- **REQUIRED ACTION**:
Using the records that appear below, write out exactly the lines from the one with "Definition evaluated (o" through the one with "(w_db w)) = Ok p", keeping both end lines.

- **MATERIAL FOR THIS TASK**:
Lemma in_adds {A} P (m : Coord A) : adds m -> adds_in P m (fun _ _ _ => True).
Proof. intros Hm w _. split; [apply Hm|done]. Qed.
Lemma in_try {A B} P (m : Coord A) (k : A -> Coord B) Q R : adds_in P m Q -> (forall a, adds_in (Q a) (k a) R) -> adds_in P (try_bind m k) R.
Proof.
  intros Hm Hk w Hw. destruct (Hm w Hw) as [(l & El & Hl) Hq]. unfold try_bind, mbind_st. destruct (m w) as [[a|e] w'] eqn:E; cbn in *; [|split; [by exists l|done]].
  destruct (Hk a w' (Hq a eq_refl)) as [(l' & El' & Hl') Hr]. split; [|exact Hr]. exists (l ++ l'). rewrite El', El, app_assoc. split; [done|by apply Forall_app].
Qed.
Lemma take_fault_clock (w : World W) : w_clock (snd (take_fault w)) = w_clock w.
Proof. unfold take_fault. by destruct (w_faults w). Qed.
Lemma in_store_now {A} P (m : DateTime -> Repo A) Q :
  (forall clock db a, P db clock -> fst (m clock db) = Ok a -> Q a (snd (m clock db)) clock) -> adds_in P (store_now m) Q.
Proof.
  intros Hm w Hw. split; [apply adds_store_now|]. unfold store_now, store, effect. destruct (take_fault_view w) as [E1 _]. pose proof (take_fault_clock w) as E2.
  destruct (take_fault w) as [[] w1]; cbn in *; [|done|done]. specialize (Hm (w_clock w) (w_db w1)). rewrite E1 in *. destruct (m (w_clock w) (w_db w)) as [[a|e] db]; cbn in *; [|done].
  intros a' [= <-]. rewrite E2. by apply Hm.
Qed.
Lemma in_store {A} P (m : Repo A) Q :
  (forall clock db a, P db clock -> fst (m db) = Ok a -> Q a (snd (m db)) clock) -> adds_in P (store m) Q.
Proof. apply (in_store_now P (fun _ => m)). Qed.
Lemma in_read {A} P (f : PolicyDb -> result A StoreError) : adds_in P (store (reading f)) (fun a db clock => P db clock /\ f db = Ok a).
Proof. apply in_store. intros clock db a HP Hf. by split. Qed.
Lemma in_reconcile P d a : adds_in P (reconcile d a) (fun _ => P).
Proof.
  intros w Hw. split; [apply adds_reconcile|]. unfold reconcile, try_bind, mbind_st, effect, actuate. destruct (take_fault_view w) as [E1 _]. pose proof (take_fault_clock w) as E2.
  destruct (take_fault w) as [[] w1]; cbn in *; [|done|by destruct (act_reconcile d a (w_actuator w1))].
  destruct (act_reconcile d a (w_actuator w1)). cbn. intros x _. by rewrite E1, E2.
Qed.
Lemma in_weaken {A} (P P' : PolicyDb -> DateTime -> Prop) (m : Coord A) Q : adds_in P m Q -> (forall db clock, P' db clock -> P db clock) -> adds_in P' m Q.
Proof. intros Hm HP w Hw. apply Hm. auto. Qed.
Lemma in_pure {A} (P : PolicyDb -> DateTime -> Prop) (X : Prop) (P' : PolicyDb -> DateTime -> Prop) (m : Coord A) Q :
  (forall db clock, P' db clock -> P db clock /\ X) -> (X -> adds_in P m Q) -> adds_in P' m Q.
Proof. intros HP Hm w Hw. destruct (HP _ _ Hw) as [? HX]. by apply Hm. Qed.

(** *** The operations *)
Definition anyhow {A : Type} (_ : A) (_ : PolicyDb) (_ : DateTime) : Prop := True.
Definition at_start (db0 : PolicyDb) (clock0 : DateTime) (db : PolicyDb) (clock : DateTime) : Prop := db = db0 /\ clock = clock0.

Lemma in_load_present P d : adds_in P (load_present d) (fun p db clock => P db clock /\ load_in d db = Ok (Some p)).
Proof.
  unfold load_present. eapply in_try; [apply in_read|]. intros o w [HP Ho]. split; [apply adds_ret|]. destruct o as [p|]; cbn; [|done]. by intros ? [= <-].
Qed.
Lemma in_evaluate (P : PolicyDb -> DateTime -> Prop) p : (forall db clock, P db clock -> G p) -> adds_in P (coordinator_evaluate attached p now) anyhow.
Proof. intros HG w Hw. apply (in_adds P); [|done]. by eapply adds_evaluate, HG. Qed.

Lemma in_set_owner_evaluate d v q : G (with_owner_decision v q) ->
  adds_in (stored_as d q) (try! _ := store_now (set_owner_decision d v) in try! p := load_present d in coordinator_evaluate attached p now) anyhow.
Proof.
  intros HG. eapply (in_try _ _ _ (fun _ db _ => forall p, load_in d db = Ok (Some p) -> p = with_owner_decision v q)).
  { apply in_store_now. intros clock db [] Hq Hok p. by apply set_owner_loads. }
  intros ?; cbv beta. eapply in_try; [apply in_load_present|]. intros p. apply in_evaluate. by intros db clock [Hp ->%Hp].
Qed.

Lemma clear_release_stored d q : adds_in (stored_as d q) (store (clear_release_retry d)) (fun _ => stored_as d q).
Proof. apply in_store. intros clock db a Hq _. by apply update_stored. Qed.
Lemma clear_attempt_stored d q v a : adds_in (stored_as d q) (store (clear_actuation_attempt d v a)) (fun _ => stored_as d q).
Proof.
  apply in_store. intros clock db x Hq _. unfold clear_actuation_attempt. destruct (delete_attempt_cases d v a db) as [->| ->]; cbn; exact Hq.
Qed.

Lemma in_release_guard d v db0 clock0 : (forall q, load_in d db0 = Ok (Some q) -> G (with_owner_decision v q)) ->
  adds_in (at_start db0 clock0) (set_owner_decision_after_release_guard attached d v now) anyhow.
Proof.
  intros HG. unfold set_owner_decision_after_release_guard. eapply in_try; [apply in_read|]. intros [q|]; [|unfold refuse; apply in_adds; adds].
  apply (in_pure (stored_as d q) (G (with_owner_decision v q))); [intros db clock [[-> _] Hq]; split; [done|by apply HG]|]. intros HGq. cbv zeta.
  pose proof (in_set_owner_evaluate d v q HGq) as Hrest. eapply in_try; [apply in_read|]. intros [a|]; [|eapply in_weaken; [exact Hrest|by intros ? ? [? _]]].
  apply (in_weaken (stored_as d q)); [|by intros ? ? [? _]]. case_bool_decide; [|eapply in_try; [apply clear_release_stored|]; intros ?; exact Hrest].
  eapply in_try; [apply in_reconcile|]. intros []; cbv beta; try solve [unfold refuse, load_present; apply in_adds; adds].
  eapply in_try; [apply clear_release_stored|]. intros ?. exact Hrest.
Qed.

Lemma in_approve d db0 clock0 : (forall q, load_in d db0 = Ok (Some q) -> G (with_owner_decision Approved q)) ->
  adds_in (at_start db0 clock0) (approve attached d now) anyhow.
Proof.
  intros HG. unfold approve. eapply in_try; [apply in_read|]. intros [q|]; [|unfold refuse; apply in_adds; adds].
  apply (in_pure (stored_as d q) (G (with_owner_decision Approved q))); [intros db clock [[-> _] Hq]; split; [done|by apply HG]|]. intros HGq.
  assert (forall o, adds_in (stored_as d q) (approve_settled attached d o now) anyhow) as Hsettled.
  { intros o. unfold approve_settled. pose proof (in_set_owner_evaluate d Approved q HGq). destruct o as [last|]; [|done]. destruct (_ && _); [|done].
    unfold approve_verified_action, load_present. apply in_adds. adds. }
  eapply in_try; [apply in_read|]. intros prior. apply (in_weaken (stored_as d q)); [|by intros ? ? [? _]].
  eapply in_try; [apply in_read|]. intros pending. apply (in_weaken (stored_as d q)); [|by intros ? ? [? _]].
  destruct pending as [attempt|]; [|apply Hsettled]. destruct (is_some_and _ prior); [apply Hsettled|].
  eapply in_try; [apply in_reconcile|]. intros []; cbv beta; try solve [unfold approve_pending_release, approve_verified_action, load_present; apply in_adds; adds].
  eapply in_try; [apply clear_attempt_stored|]. intros ?. apply Hsettled.
Qed.

Lemma in_extend d until db0 clock0 : (forall q p, load_in d db0 = Ok (Some q) -> p = q \/ p = with_extension (parse_from_rfc3339 (to_rfc3339 until)) q -> G p) ->
  adds_in (at_start db0 clock0) (coordinator_extend_once attached d until now) anyhow.
Proof.
  intros HG. unfold coordinator_extend_once. eapply in_try; [apply in_read|]. intros [q|]; [|unfold refuse; apply in_adds; adds].
  apply (in_pure (stored_as d q) (forall p, p = q \/ p = with_extension (parse_from_rfc3339 (to_rfc3339 until)) q -> G p)); [intros db clock [[-> _] Hq]; split; [done|intros p; by apply HG]|]. intros HGq.
  eapply (in_try _ _ _ (fun _ db _ => forall p, load_in d db = Ok (Some p) -> p = q \/ p = with_extension (parse_from_rfc3339 (to_rfc3339 until)) q)).
  { apply in_store_now. intros clock db a Hq _ p. by apply extend_loads. }
  intros ?; cbv beta. eapply in_try; [apply in_load_present|]. intros p. apply in_evaluate. intros db clock [Hp Hl%Hp]. by apply HGq.
Qed.

Lemma in_enroll d db0 clock0 : (forall p, fst (enroll d clock0 db0) = Ok p -> G p) -> adds_in (at_start db0 clock0) (enroll_and_evaluate attached d now) anyhow.
Proof.
  intros HG. unfold enroll_and_evaluate. eapply (in_try _ _ _ (fun p _ _ => G p)); [apply in_store_now; intros clock db p [-> ->]; apply HG|].
  intros p. apply in_evaluate. by intros.
Qed.
Lemma enroll_stored d clock db p : fst (enroll d clock db) = Ok p -> stored_as d p (snd (enroll d clock db)) clock.
Proof.
  unfold enroll, stored_as. destruct (enrolment d clock db) as [row|]; [cbn [fst snd]|done]. intros (o & -> & Ho)%result_bind_ok. destruct o; [|done]. by injection Ho as ->.
Qed.
Lemma in_enroll_identified d i db0 clock0 : (forall q, fst (enroll d clock0 db0) = Ok q -> G (with_identification (identified_as i) q)) ->
  adds_in (at_start db0 clock0) (enroll_identification_and_evaluate attached d i now) anyhow.
Proof.
  intros HG. unfold enroll_identification_and_evaluate. fold (identified_as i).
  eapply (in_try _ _ _ (fun q db clock => stored_as d q db clock /\ G (with_identification (identified_as i) q))).
  { apply in_store_now. intros clock db q [-> ->] Hq. split; [by apply enroll_stored|by apply HG]. }
  intros q. apply (in_pure (stored_as d q) (G (with_identification (identified_as i) q))); [done|]. intros HGq.
  eapply (in_try _ _ _ (fun _ db _ => forall o, load_in d db = Ok o -> default q o = with_identification (identified_as i) q)).
  { apply in_store_now. intros clock db [] Hq Hok [p|] Hp; [by eapply set_identification_loads|exfalso]. revert Hp.
    unfold set_identification, update_json. destruct (enrolled d db); cbn [snd]; [by eapply load_present_still|]. unfold stored_as in Hq. congruence. }
  intros ?; cbv beta. eapply in_try; [apply in_read|]. intros o. apply in_evaluate. intros db clock [Hd Ho]. by rewrite (Hd o Ho).
Qed.
End Evaluated.

(** The policy that an operation evaluates when it begins in [w]: the one that its caller gives, or the stored
    one of the device, with what the operation itself writes. *)
Definition evaluated (o : CoordOp) (w : World W) (p : DevicePolicy) : Prop :=
  match o with
  | OpEvaluate q _ => p = q
  | OpEnroll d _ => fst (enroll d (w_clock w) (w_db w)) = Ok p
  | OpEnrollIdentified d i _ => exists q, fst (enroll d (w_clock w) (w_db w)) = Ok q /\ p = with_identification (identified_as i) q
  | OpSweep _ => load_in (dp_device_id p) (w_db w) = Ok (Some p)
  | OpApprove d _ => exists q, load_in d (w_db w) = Ok (Some q) /\ p = with_owner_decision Approved q
  | OpReject d _ => exists q, load_in d (w_db w) = Ok (Some q) /\ p = with_owner_decision Rejected q
  | OpQuarantine d _ => exists q, load_in d (w_db w) = Ok (Some q) /\ p = with_owner_decision Quarantined q
  | OpExtend d until _ => exists q, load_in d (w_db w) = Ok (Some q) /\ (p = q \/ p = with_extension (parse_from_rfc3339 (to_rfc3339 until)) q)
  end.
Definition op_time (o : CoordOp) : DateTime :=
  match o with
  | OpEvaluate _ now | OpEnroll _ now | OpEnrollIdentified _ _ now | OpSweep now | OpApprove _ now | OpReject _ now | OpQuarantine _ now
  | OpExtend _ _ now => now
  end.

(** C16. No device is acted on without grounds: every call of [enforce] that an operation makes, in any world and
    however it is interrupted, is for the device of a policy that the operation evaluated (the one it
    was given, or the stored one with what the operation writes, such as the owner's decision),
    which is unprotected and warrants exactly that action at the time of the operation: a ban by the
    owner's rejection, a quarantine by the owner's decision or by danger or an expired deadline. *)
Theorem no_action_without_grounds o w : exists l, w_trace (run_coord attached o w) = w_trace w ++ l /\
  forall d a, In (SEnforce d a) l -> exists p, evaluated o w p /\ dp_device_id p = d /\ warranted p (op_time o) a.
Proof.
  assert (exists l, w_trace (run_coord attached o w) = w_trace w ++ l /\ Forall (justified (evaluated o w) (op_time o)) l) as (l & El & Hl).
  2: { exists l. split; [done|]. intros d a Hin. rewrite List.Forall_forall in Hl. exact (Hl _ Hin). }
  assert (at_start (w_db w) (w_clock w) (w_db w) (w_clock w)) as Hw by done.
  destruct o; cbn [run_coord op_time].
  - by apply adds_evaluate.
  - eapply in_enroll; [|exact Hw]. done.
  - eapply in_enroll_identified; [|exact Hw]. intros q Hq. by exists q.
  - unfold sweep. eapply (in_try _ _ (at_start (w_db w) (w_clock w))); [apply in_read| |exact Hw]. intros ps.
    apply (in_pure _ _ (at_start (w_db w) (w_clock w)) (load_all (policy_ids (w_db w)) (w_db w) = Ok ps)); [by intros db clock [[-> ->] Hps]|]. intros Hps. apply in_adds, adds_sweep. intros p Hp. by eapply load_all_in.
  - eapply in_approve; [|exact Hw]. intros q Hq. by exists q.
  - eapply in_release_guard; [|exact Hw]. intros q Hq. by exists q.
  - eapply in_release_guard; [|exact Hw]. intros q Hq. by exists q.
  - eapply in_extend; [|exact Hw]. intros q p Hq Hp. by exists q.
Qed.
End Grounds.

- **EXPECTED ANSWER**:
Definition evaluated (o : CoordOp) (w : World W) (p : DevicePolicy) : Prop :=
  match o with
  | OpEvaluate q _ => p = q
  | OpEnroll d _ => fst (enroll d (w_clock w) (w_db w)) = Ok p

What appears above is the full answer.